To continue the 1mile analogy, there is no grand poobah of investing that would authenticate such results.  No, I am not using a lack of evidence as evidence.

We may just have to agree to disagree, I think it is very possible for an individual to purposefully beat the market for a statistically significant amount of time, you dont.  Cool.  I am fully behind the idea that 99.9% of the population should not even be training or thinking about training for a 4min mile (including myself) - they will get hurt.  But to extend that to say that all collegiate runners should not try or even talk about it?  If you have trained up to a 5min/mile you know if you should be taking it further.

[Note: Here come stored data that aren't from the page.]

(** X2. In a run of [process] every write follows the answer of the
    oracle: either no write is attempted and the store is as it was, or the
    trace of the run splits at a call of the oracle, which answered, with no
    write before it, and no call to the mail provider or the oracle after
    it. *)
Theorem process_writes_only_after_oracle :
  forall (emailAccountId from : string) (w : World),
    let w' := snd (process emailAccountId from w) in
    (db w' = db w
     /\ exists evs, trace w' = trace w ++ evs /\ existsb isWrite evs = false)
    \/ (exists r pre emails post patternResult,
          trace w'
          = trace w ++ pre
            ++ AiDetectRecurringPattern emails (candidateRules (selectEmailAccount (db w) r))
               :: post
          /\ existsb isWrite pre = false
          /\ existsb isNetworkCall post = false
          /\ aiDetectRecurringPattern emails (selectEmailAccount (db w) r)
               (candidateRules (selectEmailAccount (db w) r))
             = Ok patternResult).
Proof.
  intros acct from w. cbv zeta.
  destruct (process_runs acct from w) as (res & w' & Hrun & Hcase).
  rewrite Hrun. cbn [fst snd].
  destruct Hcase as
    [Hacc | r Hacc Hcheck | r Hacc Hcheck Htok | r e Hacc Hcheck Htok Hg
     | r gmail e evs Hreach Hts Hq | r gmail ts evs msg Hreach Hts Hfew Hq
     | r gmail ts evs e Hreach Hts Hmany Hq Horacle
     | r gmail ts evs pr Hreach Hts Hmany Hq Horacle].
  - left. split; [reflexivity|]. eexists. split; reflexivity.
  - left. split; [reflexivity|]. eexists. split; reflexivity.
  - left. split; [reflexivity|]. eexists. split; reflexivity.
  - left. split; [reflexivity|]. eexists. split; reflexivity.
  - left. split; [reflexivity|]. eexists. split; [reflexivity|].
    apply mailOnly_quiet in Hq as [_ Hq].
    rewrite !existsb_app, Hq. reflexivity.
  - left. split; [reflexivity|]. eexists. split; [reflexivity|].
    apply mailOnly_quiet in Hq as [_ Hq].
    rewrite !existsb_app, Hq. reflexivity.
  - left. split; [reflexivity|]. unfold askedWorld. rewrite after_events_app.
    eexists. split; [reflexivity|].
    apply mailOnly_quiet in Hq as [_ Hq].
    rewrite !existsb_app, Hq. reflexivity.
  - right.
    destruct (settled_world acct from w r ts evs pr Hq) as (learned & Htr & Hnet & _).
    exists r, (fetchPrefix acct from ++ evs),
           (map getEmailForLLM (flat_map messages ts)),
           (learned ++ [NewsletterUpsert from acct]), pr.
    split; [exact Htr|]. split; [|split; [|exact Horacle]].
    + apply mailOnly_quiet in Hq as [_ Hq]. rewrite existsb_app, Hq. reflexivity.
    + rewrite existsb_app, Hnet. reflexivity.
Qed.

(** X3. In one run of [process] the oracle is called at most once, the
    ledger is written at most once, and at most three writes happen in all
    (a group, a criterion, the ledger row). *)
Theorem process_one_shot :
  forall (emailAccountId from : string) (w : World),
    exists evs,
      trace (snd (process emailAccountId from w)) = trace w ++ evs
      /\ countEvents isOracleCall evs <= 1
      /\ countEvents isLedgerWrite evs <= 1
      /\ countEvents isWrite evs <= 3.
Proof.
  intros acct from w.
  destruct (process_runs acct from w) as (res & w' & Hrun & Hcase).
  rewrite Hrun. cbn [snd].
  destruct Hcase as
    [Hacc | r Hacc Hcheck | r Hacc Hcheck Htok | r e Hacc Hcheck Htok Hg
     | r gmail e evs Hreach Hts Hq | r gmail ts evs msg Hreach Hts Hfew Hq
     | r gmail ts evs e Hreach Hts Hmany Hq Horacle
     | r gmail ts evs pr Hreach Hts Hmany Hq Horacle];
    try (eexists; split; [reflexivity|]; unfold countEvents; simpl; lia).
  - (* the search failed *)
    eexists. split; [reflexivity|].
    rewrite !countEvents_app.
    destruct (mailOnly_counts isOracleCall evs mailOnly_not_oracle Hq) as [-> _].
    destruct (mailOnly_counts isLedgerWrite evs mailOnly_not_ledger Hq) as [-> _].
    destruct (mailOnly_counts isWrite evs mailOnly_not_write Hq) as [-> _].
    unfold countEvents. simpl. lia.
  - (* below the threshold *)
    eexists. split; [reflexivity|].
    rewrite !countEvents_app.
    destruct (mailOnly_counts isOracleCall evs mailOnly_not_oracle Hq) as [-> _].
    destruct (mailOnly_counts isLedgerWrite evs mailOnly_not_ledger Hq) as [-> _].
    destruct (mailOnly_counts isWrite evs mailOnly_not_write Hq) as [-> _].
    unfold countEvents. simpl. lia.
  - (* the oracle failed *)
    eexists. split; [unfold askedWorld; rewrite after_events_app; reflexivity|].
    rewrite !countEvents_app.
    destruct (mailOnly_counts isOracleCall evs mailOnly_not_oracle Hq) as [-> _].
    destruct (mailOnly_counts isLedgerWrite evs mailOnly_not_ledger Hq) as [-> _].
    destruct (mailOnly_counts isWrite evs mailOnly_not_write Hq) as [-> _].
    unfold countEvents. simpl. lia.
  - (* the oracle answered *)
    destruct (settled_world acct from w r ts evs pr Hq)
      as (learned & Htr & Hnet & Hledger & Hcount & _).
    eexists. split; [exact Htr|].
    change (?a :: learned ++ ?b) with ([a] ++ learned ++ b).
    rewrite !countEvents_app.
    destruct (mailOnly_counts isOracleCall evs mailOnly_not_oracle Hq) as [-> _].
    destruct (mailOnly_counts isLedgerWrite evs mailOnly_not_ledger Hq) as [-> _].
    destruct (mailOnly_counts isWrite evs mailOnly_not_write Hq) as [-> _].
    rewrite (countEvents_none isLedgerWrite learned Hledger).
    assert (Hnoo : countEvents isOracleCall learned = 0).
    { apply countEvents_none. unfold isNetworkCall in Hnet.
      clear -Hnet. induction learned as [|ev rest IH]; simpl in *; [reflexivity|].
      apply orb_false_iff in Hnet as [Hev Hrest]. apply orb_false_iff in Hev as [_ Hev].
      rewrite Hev. now apply IH. }
    rewrite Hnoo. unfold countEvents in *. simpl. lia.
Qed.

(** X4. Without an account row, or with an account that lacks the access
    or the refresh token, a run makes no call to the mail provider or the
    oracle and no write.  It answers not found (404, success false), except
    for a sender of an existing account that is already marked analyzed:
    that check comes before the tokens are looked at, and the answer is
    success. *)
Theorem process_without_credentials :
  forall (emailAccountId from : string) (w : World),
    find (fun r => ea_id r =? emailAccountId) (emailAccounts (db w)) = None
    \/ (exists r,
          find (fun r => ea_id r =? emailAccountId) (emailAccounts (db w)) = Some r
          /\ (truthy (opt_access_token (ea_account r)) = false
              \/ truthy (opt_refresh_token (ea_account r)) = false)) ->
    exists evs,
      process emailAccountId from w
      = (Ok (match find (fun r => ea_id r =? emailAccountId) (emailAccounts (db w)) with
             | Some _ =>
                 if patternAnalyzed
                      (senderCheck (db w) (extractEmailAddress from) emailAccountId)
                 then NextResponse_json (BodySuccess true) 200
                 else NextResponse_json (BodySuccess false) 404
             | None => NextResponse_json (BodySuccess false) 404
             end),
         after_events w evs)
      /\ existsb isNetworkCall evs = false
      /\ existsb isWrite evs = false.
Proof.
  intros acct from w [Hnone|(r & Hacc & Htok)].
  - rewrite Hnone. eexists. split.
    + apply process_ok. apply (processBody_no_account _ _ _ Hnone).
    + split; reflexivity.
  - rewrite Hacc.
    destruct (patternAnalyzed (senderCheck (db w) (extractEmailAddress from) acct))
      eqn:Hcheck.
    + eexists. split.
      * apply process_ok. apply (processBody_analyzed _ _ _ r Hacc Hcheck).
      * split; reflexivity.
    + eexists. split.
      * apply process_ok. apply (processBody_no_tokens _ _ _ r Hacc Hcheck).
        destruct Htok as [-> | ->]; [reflexivity | apply orb_true_r].
      * split; reflexivity.
Qed.

End RunFacts.

Lemma process_collaborator_rejection_writes_nothing_witness :
  exists evs,
    @process SpecEmailUtils oracleDownCollaborators "acc1" "news@example.com" demoWorld
    = (Ok (NextResponse_json (BodyError "Failed to detect pattern") 500),
       after_events demoWorld evs)
    /\ existsb isWrite evs = false.
Proof.
  apply (@process_collaborator_rejection_writes_nothing SpecEmailUtils oracleDownCollaborators
           "acc1" "news@example.com" demoWorld).
  right. exists demoAccount, (GmailClient "acc1"), (threadsOf newsMailbox), "timeout".
  split; [repeat split; reflexivity|].
  split; [reflexivity|]. split; [vm_compute; lia | reflexivity].
Defined.

Lemma process_without_credentials_witness :
  (exists evs,
     @process SpecEmailUtils newsCollaborators "acc2" "news@example.com" tokenlessWorld
     = (Ok (NextResponse_json (BodySuccess false) 404), after_events tokenlessWorld evs)
     /\ existsb isNetworkCall evs = false
     /\ existsb isWrite evs = false)
  /\ (exists evs,
        @process SpecEmailUtils newsCollaborators "acc2" "news@example.com"
          tokenlessAnalyzedWorld
        = (Ok (NextResponse_json (BodySuccess true) 200),
           after_events tokenlessAnalyzedWorld evs)
        /\ existsb isNetworkCall evs = false
        /\ existsb isWrite evs = false).
Proof.
  split.
  - apply (@process_without_credentials SpecEmailUtils newsCollaborators
             "acc2" "news@example.com" tokenlessWorld).
    right. exists tokenlessAccount. split; [reflexivity|]. right. reflexivity.
  - apply (@process_without_credentials SpecEmailUtils newsCollaborators
             "acc2" "news@example.com" tokenlessAnalyzedWorld).
    right. exists tokenlessAccount. split; [reflexivity|]. right. reflexivity.
Defined.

There were no black swans until there were.  Because something has not been verified does not mean it has not been done or that it cant be done.  I am not claiming to have beaten the market and I dont recall anyone on this thread to have made that clam, some are just saying that it might be possible and worth an intelligent motivated persons time to try.

Quote
What some consider a waste of time, others are fascinated by and get a lot of meaning out of. I think it's a waste of time to spend 4 hours on a golf course every day, but some guys love it.
+1

Honest question, if attempting a 4 minute mile had the very real possibility of losing your nest egg, would you recommend that in an early retirement forum?
Who said anything about losing your nest egg? Good trading starts with risk management. You can't be a good trader without first becoming a good risk manager.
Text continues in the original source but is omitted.